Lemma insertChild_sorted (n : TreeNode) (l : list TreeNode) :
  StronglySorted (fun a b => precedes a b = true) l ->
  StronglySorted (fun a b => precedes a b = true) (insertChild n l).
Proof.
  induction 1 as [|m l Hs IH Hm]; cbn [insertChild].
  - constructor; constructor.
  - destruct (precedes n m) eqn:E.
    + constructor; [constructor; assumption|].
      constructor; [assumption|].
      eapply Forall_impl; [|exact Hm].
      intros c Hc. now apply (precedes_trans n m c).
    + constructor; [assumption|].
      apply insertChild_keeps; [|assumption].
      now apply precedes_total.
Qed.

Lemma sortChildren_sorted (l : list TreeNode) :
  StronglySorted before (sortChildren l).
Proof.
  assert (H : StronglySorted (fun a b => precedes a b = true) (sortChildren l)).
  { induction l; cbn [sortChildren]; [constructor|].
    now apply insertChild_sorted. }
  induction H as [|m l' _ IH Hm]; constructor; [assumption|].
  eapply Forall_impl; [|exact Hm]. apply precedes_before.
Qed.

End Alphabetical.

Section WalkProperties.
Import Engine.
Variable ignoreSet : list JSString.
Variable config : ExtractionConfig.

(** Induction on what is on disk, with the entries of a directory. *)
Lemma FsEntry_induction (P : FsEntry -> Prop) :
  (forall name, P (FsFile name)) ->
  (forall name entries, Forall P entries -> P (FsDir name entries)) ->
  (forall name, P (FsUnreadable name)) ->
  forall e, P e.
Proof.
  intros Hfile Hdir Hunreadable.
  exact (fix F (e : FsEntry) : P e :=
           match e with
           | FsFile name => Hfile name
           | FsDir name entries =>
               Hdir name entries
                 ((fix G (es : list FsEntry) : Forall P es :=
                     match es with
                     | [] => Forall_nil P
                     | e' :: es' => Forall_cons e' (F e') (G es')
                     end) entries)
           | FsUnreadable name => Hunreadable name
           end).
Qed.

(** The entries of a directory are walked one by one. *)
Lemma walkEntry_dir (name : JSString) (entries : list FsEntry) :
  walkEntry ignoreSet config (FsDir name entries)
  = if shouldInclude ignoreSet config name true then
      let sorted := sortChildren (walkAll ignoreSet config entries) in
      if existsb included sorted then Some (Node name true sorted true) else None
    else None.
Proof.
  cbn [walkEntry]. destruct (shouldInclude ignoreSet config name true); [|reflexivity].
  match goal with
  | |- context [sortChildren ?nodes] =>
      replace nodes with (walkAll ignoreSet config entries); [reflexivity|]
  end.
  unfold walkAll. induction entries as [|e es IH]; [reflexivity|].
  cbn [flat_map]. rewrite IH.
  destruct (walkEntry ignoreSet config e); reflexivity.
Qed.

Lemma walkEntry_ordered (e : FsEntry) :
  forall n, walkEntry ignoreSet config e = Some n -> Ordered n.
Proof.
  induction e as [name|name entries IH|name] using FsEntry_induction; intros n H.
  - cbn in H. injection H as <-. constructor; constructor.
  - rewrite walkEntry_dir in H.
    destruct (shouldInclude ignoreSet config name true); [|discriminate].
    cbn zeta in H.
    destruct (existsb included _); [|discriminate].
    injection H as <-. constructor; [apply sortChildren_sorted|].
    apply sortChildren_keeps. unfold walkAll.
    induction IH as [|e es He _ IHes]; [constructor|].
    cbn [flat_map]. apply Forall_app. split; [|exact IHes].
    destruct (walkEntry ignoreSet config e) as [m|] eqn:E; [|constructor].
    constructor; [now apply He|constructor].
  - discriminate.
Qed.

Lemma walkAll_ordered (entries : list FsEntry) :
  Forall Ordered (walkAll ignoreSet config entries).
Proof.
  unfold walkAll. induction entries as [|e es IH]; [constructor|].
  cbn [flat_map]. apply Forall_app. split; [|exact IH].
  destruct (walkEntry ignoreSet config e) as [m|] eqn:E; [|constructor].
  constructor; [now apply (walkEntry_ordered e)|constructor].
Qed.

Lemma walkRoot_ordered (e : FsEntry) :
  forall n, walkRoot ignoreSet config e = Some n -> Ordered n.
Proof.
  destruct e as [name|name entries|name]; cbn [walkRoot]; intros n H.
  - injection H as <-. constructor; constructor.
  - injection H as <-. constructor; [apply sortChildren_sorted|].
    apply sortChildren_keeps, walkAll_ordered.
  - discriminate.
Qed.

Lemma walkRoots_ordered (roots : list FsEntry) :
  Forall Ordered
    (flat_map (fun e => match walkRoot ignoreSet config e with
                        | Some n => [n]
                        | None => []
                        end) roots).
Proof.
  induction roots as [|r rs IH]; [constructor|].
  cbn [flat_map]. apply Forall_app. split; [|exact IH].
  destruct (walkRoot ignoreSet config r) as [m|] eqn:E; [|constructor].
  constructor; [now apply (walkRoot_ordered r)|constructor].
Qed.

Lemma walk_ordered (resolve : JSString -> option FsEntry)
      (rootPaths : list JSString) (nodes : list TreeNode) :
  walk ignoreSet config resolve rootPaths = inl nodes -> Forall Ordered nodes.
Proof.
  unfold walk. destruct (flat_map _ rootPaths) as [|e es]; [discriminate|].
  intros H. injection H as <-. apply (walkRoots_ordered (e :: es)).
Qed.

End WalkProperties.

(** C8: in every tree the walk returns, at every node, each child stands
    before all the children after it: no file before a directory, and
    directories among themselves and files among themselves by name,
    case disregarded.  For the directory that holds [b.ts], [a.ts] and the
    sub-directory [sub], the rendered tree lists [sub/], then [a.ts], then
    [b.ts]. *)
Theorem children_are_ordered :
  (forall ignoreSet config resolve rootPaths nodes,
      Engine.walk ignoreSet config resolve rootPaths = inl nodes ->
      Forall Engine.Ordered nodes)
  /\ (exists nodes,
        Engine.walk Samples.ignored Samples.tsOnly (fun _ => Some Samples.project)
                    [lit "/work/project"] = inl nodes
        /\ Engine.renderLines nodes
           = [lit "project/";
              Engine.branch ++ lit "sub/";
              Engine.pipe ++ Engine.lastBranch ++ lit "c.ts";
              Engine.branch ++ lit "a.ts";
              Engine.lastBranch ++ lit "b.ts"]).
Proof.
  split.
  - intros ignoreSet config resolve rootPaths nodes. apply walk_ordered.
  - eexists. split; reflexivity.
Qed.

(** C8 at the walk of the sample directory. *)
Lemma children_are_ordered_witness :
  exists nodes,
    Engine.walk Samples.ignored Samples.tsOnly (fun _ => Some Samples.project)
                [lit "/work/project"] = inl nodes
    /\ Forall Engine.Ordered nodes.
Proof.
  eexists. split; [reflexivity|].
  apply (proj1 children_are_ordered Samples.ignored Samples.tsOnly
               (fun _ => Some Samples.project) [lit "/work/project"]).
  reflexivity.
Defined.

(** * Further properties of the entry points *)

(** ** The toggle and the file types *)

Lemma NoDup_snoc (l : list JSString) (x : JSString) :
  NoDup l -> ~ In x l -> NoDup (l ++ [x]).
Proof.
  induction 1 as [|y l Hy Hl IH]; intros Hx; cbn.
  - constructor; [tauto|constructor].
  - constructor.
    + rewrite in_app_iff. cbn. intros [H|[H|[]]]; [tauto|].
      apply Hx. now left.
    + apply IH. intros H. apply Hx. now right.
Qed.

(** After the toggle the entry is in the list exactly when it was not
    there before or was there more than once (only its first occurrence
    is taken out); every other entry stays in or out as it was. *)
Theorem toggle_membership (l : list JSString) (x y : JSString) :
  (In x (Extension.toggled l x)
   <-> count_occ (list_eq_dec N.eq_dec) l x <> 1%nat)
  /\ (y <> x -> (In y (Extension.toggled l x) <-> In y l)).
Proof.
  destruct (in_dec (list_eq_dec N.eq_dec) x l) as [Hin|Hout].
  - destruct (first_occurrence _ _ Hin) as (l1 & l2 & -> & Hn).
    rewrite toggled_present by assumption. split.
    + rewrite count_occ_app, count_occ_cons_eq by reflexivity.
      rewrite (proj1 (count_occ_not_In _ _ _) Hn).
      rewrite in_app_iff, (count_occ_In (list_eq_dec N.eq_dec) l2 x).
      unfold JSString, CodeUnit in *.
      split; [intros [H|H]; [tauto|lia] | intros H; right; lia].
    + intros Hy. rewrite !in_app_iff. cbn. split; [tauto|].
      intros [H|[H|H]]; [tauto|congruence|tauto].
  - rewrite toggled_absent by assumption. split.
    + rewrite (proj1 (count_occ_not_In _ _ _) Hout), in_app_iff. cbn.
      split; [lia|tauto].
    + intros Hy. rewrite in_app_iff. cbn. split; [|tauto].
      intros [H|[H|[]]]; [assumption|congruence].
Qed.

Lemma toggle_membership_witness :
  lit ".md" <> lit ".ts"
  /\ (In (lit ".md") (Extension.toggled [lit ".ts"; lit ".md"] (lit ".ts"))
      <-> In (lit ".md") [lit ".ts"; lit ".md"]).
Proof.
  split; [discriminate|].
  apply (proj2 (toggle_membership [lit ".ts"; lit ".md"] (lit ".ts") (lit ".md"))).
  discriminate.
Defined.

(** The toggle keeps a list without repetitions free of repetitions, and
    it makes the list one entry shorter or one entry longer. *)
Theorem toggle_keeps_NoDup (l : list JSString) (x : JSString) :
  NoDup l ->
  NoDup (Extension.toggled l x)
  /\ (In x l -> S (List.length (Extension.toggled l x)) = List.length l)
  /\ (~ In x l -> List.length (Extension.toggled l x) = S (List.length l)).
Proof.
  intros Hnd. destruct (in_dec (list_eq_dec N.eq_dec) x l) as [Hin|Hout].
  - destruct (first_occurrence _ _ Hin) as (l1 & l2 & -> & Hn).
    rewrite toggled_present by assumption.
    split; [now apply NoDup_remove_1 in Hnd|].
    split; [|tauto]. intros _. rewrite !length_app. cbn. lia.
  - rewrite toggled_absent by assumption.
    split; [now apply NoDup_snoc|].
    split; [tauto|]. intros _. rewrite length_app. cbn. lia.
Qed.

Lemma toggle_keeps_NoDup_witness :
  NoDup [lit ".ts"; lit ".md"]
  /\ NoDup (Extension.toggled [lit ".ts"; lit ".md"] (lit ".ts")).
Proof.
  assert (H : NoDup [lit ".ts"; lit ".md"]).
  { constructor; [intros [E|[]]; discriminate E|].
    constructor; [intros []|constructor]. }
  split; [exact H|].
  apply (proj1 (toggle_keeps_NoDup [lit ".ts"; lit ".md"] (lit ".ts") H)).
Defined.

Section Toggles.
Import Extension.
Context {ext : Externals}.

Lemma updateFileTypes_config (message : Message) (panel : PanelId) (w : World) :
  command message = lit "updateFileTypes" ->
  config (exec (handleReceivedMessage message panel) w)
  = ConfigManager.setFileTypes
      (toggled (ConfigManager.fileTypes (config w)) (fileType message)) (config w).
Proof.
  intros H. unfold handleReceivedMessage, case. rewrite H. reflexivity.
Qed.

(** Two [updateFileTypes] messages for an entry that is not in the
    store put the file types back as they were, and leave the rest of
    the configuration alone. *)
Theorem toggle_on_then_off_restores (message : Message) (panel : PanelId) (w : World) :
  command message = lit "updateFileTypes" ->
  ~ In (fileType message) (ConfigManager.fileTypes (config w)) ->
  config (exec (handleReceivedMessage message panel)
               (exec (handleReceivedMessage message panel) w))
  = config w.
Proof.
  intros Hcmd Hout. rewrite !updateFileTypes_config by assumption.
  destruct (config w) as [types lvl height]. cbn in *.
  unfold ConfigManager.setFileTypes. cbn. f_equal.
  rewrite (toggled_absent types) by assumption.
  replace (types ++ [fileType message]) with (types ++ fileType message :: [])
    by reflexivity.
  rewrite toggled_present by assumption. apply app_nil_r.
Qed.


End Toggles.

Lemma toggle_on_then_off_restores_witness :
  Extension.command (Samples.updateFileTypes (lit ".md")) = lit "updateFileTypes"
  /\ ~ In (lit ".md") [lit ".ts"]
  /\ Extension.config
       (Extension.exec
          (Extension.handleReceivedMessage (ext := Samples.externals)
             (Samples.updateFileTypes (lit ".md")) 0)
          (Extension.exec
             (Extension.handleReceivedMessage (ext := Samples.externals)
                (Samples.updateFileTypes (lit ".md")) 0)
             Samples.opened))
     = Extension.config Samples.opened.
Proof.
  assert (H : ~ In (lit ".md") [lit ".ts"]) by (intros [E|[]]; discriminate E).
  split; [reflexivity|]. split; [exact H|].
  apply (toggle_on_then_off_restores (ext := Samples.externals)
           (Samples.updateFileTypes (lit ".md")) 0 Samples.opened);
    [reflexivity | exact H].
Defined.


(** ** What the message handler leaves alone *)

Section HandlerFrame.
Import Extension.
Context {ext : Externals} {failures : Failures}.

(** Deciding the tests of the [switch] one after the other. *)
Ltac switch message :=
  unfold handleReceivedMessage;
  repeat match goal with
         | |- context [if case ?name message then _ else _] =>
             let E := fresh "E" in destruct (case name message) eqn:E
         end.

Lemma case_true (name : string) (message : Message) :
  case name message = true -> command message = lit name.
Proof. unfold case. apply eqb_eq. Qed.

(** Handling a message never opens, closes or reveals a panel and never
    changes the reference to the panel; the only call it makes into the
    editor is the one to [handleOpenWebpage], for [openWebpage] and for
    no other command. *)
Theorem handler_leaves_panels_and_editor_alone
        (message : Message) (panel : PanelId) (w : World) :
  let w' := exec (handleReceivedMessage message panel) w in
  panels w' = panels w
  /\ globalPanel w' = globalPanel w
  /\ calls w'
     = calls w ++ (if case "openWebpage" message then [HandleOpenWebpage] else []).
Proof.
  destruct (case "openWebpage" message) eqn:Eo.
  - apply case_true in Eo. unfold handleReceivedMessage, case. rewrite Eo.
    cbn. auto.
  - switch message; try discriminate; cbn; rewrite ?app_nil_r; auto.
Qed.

# # # # #

#### WORK INSTRUCTIONS:
Consider the string "Section". State how many lines of the data contain it, giving the number alone.

#### TASK OUTPUT:
3